I asked Darren if we could name the progeny Cria but he said no.
Feeling more human
I finished my last shifts on night float Friday and over the weekend have averaged about 11 hours of sleep a night. I feel like a whole new person. Previously I was just feeling very worn out and grumpy. And tired in a way that sleep coming in 4 or 5 hour blocks was not going to make better.
Darren has been bugging me to write more than my every season entry. I'm unclear on my my blog disintegrated but I think it had a lot to do with starting residency and thus having less time, and also the resolution of what started the blog in the first place - Darren and I being apart for medical school. And for some reason, I felt more private about writing about my work as an actual doctor; like I was somehow betraying the trust of those I was caring for.
And now of course, there is my pregnancy, which I could, like many other bloggers, write about in nauseating detail. But I don't really want to be a Mommyblogger, because I don't really feel defined by this pregnancy. It's a part of my life, like everything else, and certainly Darren I talk about our future progeny a lot more now then we did before I was gestating it, but it is clearly not defining my existence. I still get up and go to work and do the same job I was doing before and still have the same friends and projects that are important to me and still have the same worries about what to do after residency.
I guess part of the reason I do not feel it consumes me is because I know 6 weeks after it is born, I will go back to work and do what I am doing now. Darren will be doing a large chunk of progeny care and there has never been any talk about me taking a break from my job because it's not really financially possible and more importantly, it's not at all what I want to do. In 6 months, I will be a parent, but I will still be a wife, a doctor, a friend, and someone who wants to help make the world a better place, independent of all the good deeds the progeny might one day do.
So enough about the pregnancy. The nausea and bone crushing fatigue is gone and I am still capable of hiding it until a thick layer of fat.
Instead, how about a Danskin recap.
My family arrived Wednesday before the Danskin to hang out and prepare. My mom continued to one-up me by going on several runs before the event as part of her training. We went on a brief and frigid practice swim in Lake Washington. I should have realized at the time that during that swim the universe was using Foreshadowing. My mom and I went shopping at REI for a last minute triathlon outfit, which I later traded in for some new Danskin shorts and the event-provided tank top. After registering on Saturday, my mom, sister and I went for facial/massages at the Aveda training institute where my race number arm marking was promptly rubbed into my entire upper body. We racked our bikes and then had a pasta dinner at Sharon's (she's an attending who does the race every year and helped me learn how to swim). We came back to get all our things ready and settled down for an early sleep.
I awoke in the morning to the sound of rain hitting the pavement. I then entered the bargaining stage of grief - maybe the cloud will blow over and the sun will shine when we start the race 2 hours later. Or not. My mom and I had a banana and some English muffin for breakfast and then headed off into the drizzle, having generously decided that the rest of the family could come later to avoid them getting completely soaked (note the use of Foreshadowing).
We arrived and set up our gear under out bikes, covering it with my rain jacket, a move when would prove to be the smartest thing we had every done. It was cold, but we stripped down, popped on our swim caps and made it to the swim start. We had purple caps, denoting the Mixed age group wave, and soon found ourselves in a sea of purple capped women. I almost lost my Mom when she went to pee but we found each other and began to be funneled towards the start line. It was nice and warm in the mass of people and not really raining all that hard.
Several purple waves went in ahead of us. I thought we had several more waves to go but all of the sudden we passed the gatekeepers and were herded towards the water. Now it was COLD without all the other bodies. Could we go back with them? Um, no, as we were beckoned into the water by race staff. The water was cold, but the adrenaline made up for it. After a pep talk, during which we were christened "totally radical" the swim noodles blocking our path went up and we were released.

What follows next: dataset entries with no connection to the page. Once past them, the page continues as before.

(* ===== verification/Detokenizer.v ===== *)
(** * Incremental detokenization and stop strings

    [detokenize_incrementally] ([vllm/transformers_utils/detokenizer_utils.py]),
    the search for stop strings ([vllm/engine/output_processor/stop_checker.py]) and
    the v1 engine's [IncrementalDetokenizer] ([vllm/v1/engine/detokenizer.py]).

    A Python string is the list of its code points.  The tokenizer is third-party
    code: its methods are the fields of [Tokenizer], which the definitions take as
    an argument; [None] is the token string that it gives for an id it does not
    know.  [convert_ids_to_tokens] is called with a list and answers a list. *)
From S2P Require Import Prelude.

Abbreviation text := (list Z).

Record Tokenizer : Type := MkTokenizer {
  vocab_size : Z;
  is_fast : bool;
  all_special_tokens : list text;
  get_added_vocab : list text;
  convert_ids_to_tokens : list Z -> bool -> list (option text);
  convert_tokens_to_string : list (option text) -> text
}.

(** ** Python's strings *)

Definition stands_at (sub t : text) (s : nat) : bool := bool_decide (take (length sub) (drop s t) = sub).

(** [t.find(sub, start)] *)
Definition py_find (t sub : text) (start : Z) : Z :=
  let a := if (Z.of_nat (length t) <? start) then S (length t) else slice_bound t start in
  match find (stands_at sub t) (seq a (S (length t) - a)) with
  | Some s => Z.of_nat s
  | None => -1
  end.

Fixpoint join (sep : text) (l : list text) : text :=
  match l with
  | [] => []
  | [x] => x
  | x :: l' => x ++ sep ++ join sep l'
  end.

(** ** [detokenizer_utils.py] *)

Definition replace_none_with_empty (tokens : list (option text)) : list (option text) :=
  map (fun x => Some (default [] x)) tokens.

(** The loop: the texts so far, and the current one's tokens. *)
Fixpoint sub_texts (tok : Tokenizer) (skip : bool) (output_tokens : list (option text))
    (texts : list text) (current : list (option text)) : list text :=
  match output_tokens with
  | [] => match current with [] => texts | _ => texts ++ [convert_tokens_to_string tok current] end
  | token :: l =>
      if skip && bool_decide (token ∈ Some <$> all_special_tokens tok)
      then sub_texts tok skip l texts current
      else if bool_decide (token ∈ Some <$> get_added_vocab tok) then
        sub_texts tok skip l
          (match current with [] => texts | _ => texts ++ [convert_tokens_to_string tok current] end
           ++ [default [] token]) []
      else sub_texts tok skip l texts (current ++ [token])
  end.

Definition space : Z := 32.
Definition convert_tokens_to_string_with_added_encoders (tok : Tokenizer) (output_tokens : list (option text))
    (skip_special_tokens spaces_between_special_tokens : bool) : text :=
  join (if spaces_between_special_tokens then [space] else [])
    (sub_texts tok skip_special_tokens output_tokens [] []).

Definition INITIAL_INCREMENTAL_DETOKENIZATION_OFFSET : Z := 5.

Definition convert_prompt_ids_to_tokens (tok : Tokenizer) (prompt_ids : list Z) (skip : bool)
    : list (option text) * Z * Z :=
  let new_tokens := convert_ids_to_tokens tok
    (py_slice prompt_ids (- INITIAL_INCREMENTAL_DETOKENIZATION_OFFSET - 2) (Z.of_nat (length prompt_ids))) skip in
  let read_offset := Z.of_nat (length new_tokens) in
  let prefix_offset := Z.max (read_offset - INITIAL_INCREMENTAL_DETOKENIZATION_OFFSET) 0 in
  (replace_none_with_empty new_tokens, prefix_offset, read_offset).

(** U+FFFD, what an unfinished UTF-8 sequence decodes to. *)
Definition replacement_character : Z := 65533.

Definition tokens_text (tok : Tokenizer) (l : list (option text)) (skip spaces : bool) : text :=
  if is_fast tok || bool_decide (get_added_vocab tok = [])
  then convert_tokens_to_string tok l
  else convert_tokens_to_string_with_added_encoders tok l skip spaces.

Definition detokenize_incrementally (tok : Tokenizer) (all_input_ids : list Z)
    (prev_tokens : option (list (option text))) (prefix_offset read_offset : Z) (skip spaces : bool)
    : result (list (option text) * text * Z * Z) :=
  new_token_id ← py_index all_input_ids (-1);
  let '(prev, prefix_offset, read_offset) :=
    match prev_tokens with
    | Some l => (l, prefix_offset, read_offset)
    | None => convert_prompt_ids_to_tokens tok (removelast all_input_ids) skip
    end in
  let new_tokens :=
    if (0 <=? new_token_id) && (new_token_id <? vocab_size tok)
    then convert_ids_to_tokens tok [new_token_id] skip else [Some []] in
  let output_tokens := prev ++ new_tokens in
  let new_tokens := match prev_tokens with Some _ => new_tokens | None => output_tokens end in
  let prefix_text := tokens_text tok (py_slice output_tokens prefix_offset read_offset) skip spaces in
  let new_text := tokens_text tok
    (py_slice output_tokens prefix_offset (Z.of_nat (length output_tokens))) skip spaces in
  if (length new_text <=? length prefix_text)%nat || bool_decide (last new_text = Some replacement_character)
  then Ok (new_tokens, [], prefix_offset, read_offset)
  else Ok (new_tokens, drop (length prefix_text) new_text, read_offset, Z.of_nat (length output_tokens)).

(** ** [StopChecker.check_stop_strings] *)

(** The loop over the stop strings. *)
Fixpoint check_stop_loop (output_text : text) (new_char_count : Z) (stop : list text) (include_in_output : bool)
    : option (text * Z) :=
  match stop with
  | [] => None
  | stop_str :: rest =>
      let stop_string_len := Z.of_nat (length stop_str) in
      let stop_index := py_find output_text stop_str (1 - new_char_count - stop_string_len) in
      if stop_index =? -1 then check_stop_loop output_text new_char_count rest include_in_output
      else if include_in_output then
        let stop_index := stop_index + stop_string_len in
        if Z.of_nat (length output_text) <=? stop_index then Some (stop_str, -1)
        else Some (stop_str, stop_index)
      else Some (stop_str, stop_index)
  end.

Definition check_stop_strings (output_text : text) (new_char_count : Z) (stop : list text)
    (include_in_output : bool) : option (text * Z) :=
  if (new_char_count =? 0) || bool_decide (stop = []) then None
  else check_stop_loop output_text new_char_count stop include_in_output.

(** ** [IncrementalDetokenizer] *)

Module Detok.

Record t : Type := IncrementalDetokenizer {
  token_ids : list Z;
  output_text : text;
  tokens : list (option text);
  prompt_len : Z;
  stop : list text;
  include_stop_str_in_output : bool;
  prefix_offset : Z;
  read_offset : Z;
  skip_special_tokens : bool;
  spaces_between_special_tokens : bool;
  tokenizer : option Tokenizer;
  stop_buffer_length : Z;
  last_output_text_offset : Z
}.

Definition with_token_ids (x : list Z) (d : t) : t :=
  IncrementalDetokenizer x (output_text d) (tokens d) (prompt_len d) (stop d)
    (include_stop_str_in_output d) (prefix_offset d) (read_offset d) (skip_special_tokens d)
    (spaces_between_special_tokens d) (tokenizer d) (stop_buffer_length d) (last_output_text_offset d).
Definition with_output_text (x : text) (d : t) : t :=
  IncrementalDetokenizer (token_ids d) x (tokens d) (prompt_len d) (stop d)
    (include_stop_str_in_output d) (prefix_offset d) (read_offset d) (skip_special_tokens d)
    (spaces_between_special_tokens d) (tokenizer d) (stop_buffer_length d) (last_output_text_offset d).
Definition with_tokens (x : list (option text)) (po ro : Z) (d : t) : t :=
  IncrementalDetokenizer (token_ids d) (output_text d) x (prompt_len d) (stop d)
    (include_stop_str_in_output d) po ro (skip_special_tokens d)
    (spaces_between_special_tokens d) (tokenizer d) (stop_buffer_length d) (last_output_text_offset d).
Definition with_offset (x : Z) (d : t) : t :=
  IncrementalDetokenizer (token_ids d) (output_text d) (tokens d) (prompt_len d) (stop d)
    (include_stop_str_in_output d) (prefix_offset d) (read_offset d) (skip_special_tokens d)
    (spaces_between_special_tokens d) (tokenizer d) (stop_buffer_length d) x.

Definition output_token_ids (d : t) : list Z :=
  if prompt_len d =? 0 then token_ids d
  else py_slice (token_ids d) (prompt_len d) (Z.of_nat (length (token_ids d))).

(** [max(len(s) for s in stops)] *)
Definition max_length (stops : list text) : Z := foldr (fun s n => Z.max (Z.of_nat (length s)) n) 0 stops.

Definition from_new_request (tok : option Tokenizer) (prompt_token_ids : list Z) (stops : list text)
    (include skip spaces : bool) : t :=
  match tok with
  | None => IncrementalDetokenizer [] [] [] 0 [] false 0 0 true true None 0 0
  | Some tk =>
      let '(toks, po, ro) := convert_prompt_ids_to_tokens tk prompt_token_ids skip in
      let stop_buffer_length :=
        if bool_decide (stops <> []) && negb include then max_length stops - 1 else 0 in
      IncrementalDetokenizer prompt_token_ids [] toks (Z.of_nat (length prompt_token_ids)) stops include
        po ro skip spaces tok stop_buffer_length 0
  end.

(** The loop of [update]: the text of the new tokens. *)
Fixpoint decode_loop (tok : Tokenizer) (new_token_ids : list Z) (decoded_text : text) : M t text :=
  match new_token_ids with
  | [] => mret decoded_text
  | i :: l =>
      modify (fun d => with_token_ids (token_ids d ++ [i]) d) ;;
      d ← get;
      '(new_tokens, new_text, po, ro) ← lift (detokenize_incrementally tok (token_ids d) (Some (tokens d))
        (prefix_offset d) (read_offset d) (skip_special_tokens d) (spaces_between_special_tokens d));
      modify (with_tokens (tokens d ++ new_tokens) po ro) ;;
      decode_loop tok l (decoded_text ++ new_text)
  end.

Definition update (new_token_ids : list Z) : M t (option text) :=
  d ← get;
  match tokenizer d with
  | None => modify (fun d => with_token_ids (token_ids d ++ new_token_ids) d) ;; mret None
  | Some tok =>
      decoded_text ← decode_loop tok new_token_ids [];
      modify (fun d => with_output_text (output_text d ++ decoded_text) d) ;;
      d ← get;
      if bool_decide (stop d = []) then mret None
      else
        match check_stop_strings (output_text d) (Z.of_nat (length decoded_text)) (stop d)
                (include_stop_str_in_output d) with
        | None => mret None
        | Some (stop_string, truncate_to) =>
            (if truncate_to =? -1 then mret tt
             else modify (with_output_text (py_slice (output_text d) 0 truncate_to))) ;;
            mret (Some stop_string)
        end
  end.

Definition get_next_output_text (finished delta : bool) : M t text :=
  d ← get;
  let buffer_length := if finished then 0 else stop_buffer_length d in
  if negb delta then
    mret (if buffer_length =? 0 then output_text d else py_slice (output_text d) 0 (- buffer_length))
  else
    let length := Z.of_nat (length (output_text d)) - buffer_length in
    let last_offset := last_output_text_offset d in
    if last_offset <? length then
      modify (with_offset length) ;;
      mret (py_slice (output_text d) last_offset length)
    else mret [].
End Detok.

My mom and I started swimming and managed not to get kicked too much as we made it to the first buoy. Then we got into a rhythm and were able to stay together. My mom was actually passing a lot of people, so we had to swim in a line for those parts. It was cold, but you warmed up fast in the water. We made it to the second buoy and started back to shore. That last leg was a killer as it seemed we would never make it to the exit, but soon I saw seaweed and then we were being help up and out of the water. Susan and Darren screamed hi and snapped out pictures. We had completed the swim!

Unfortunately during the swim, it had really started raining. We ran back to the transition area and then the downpour began. We slurped down some zucchini bread and started changing into our bike clothes. I made a feeble attempt at drying off; "Don't even dry me" my mom cried "it's no use!" We wedged our feet into our shoes and took out bikes off the rack. We ran towards the bike start and mounted our bikes, waving to my family as they snapped pictures of us riding away.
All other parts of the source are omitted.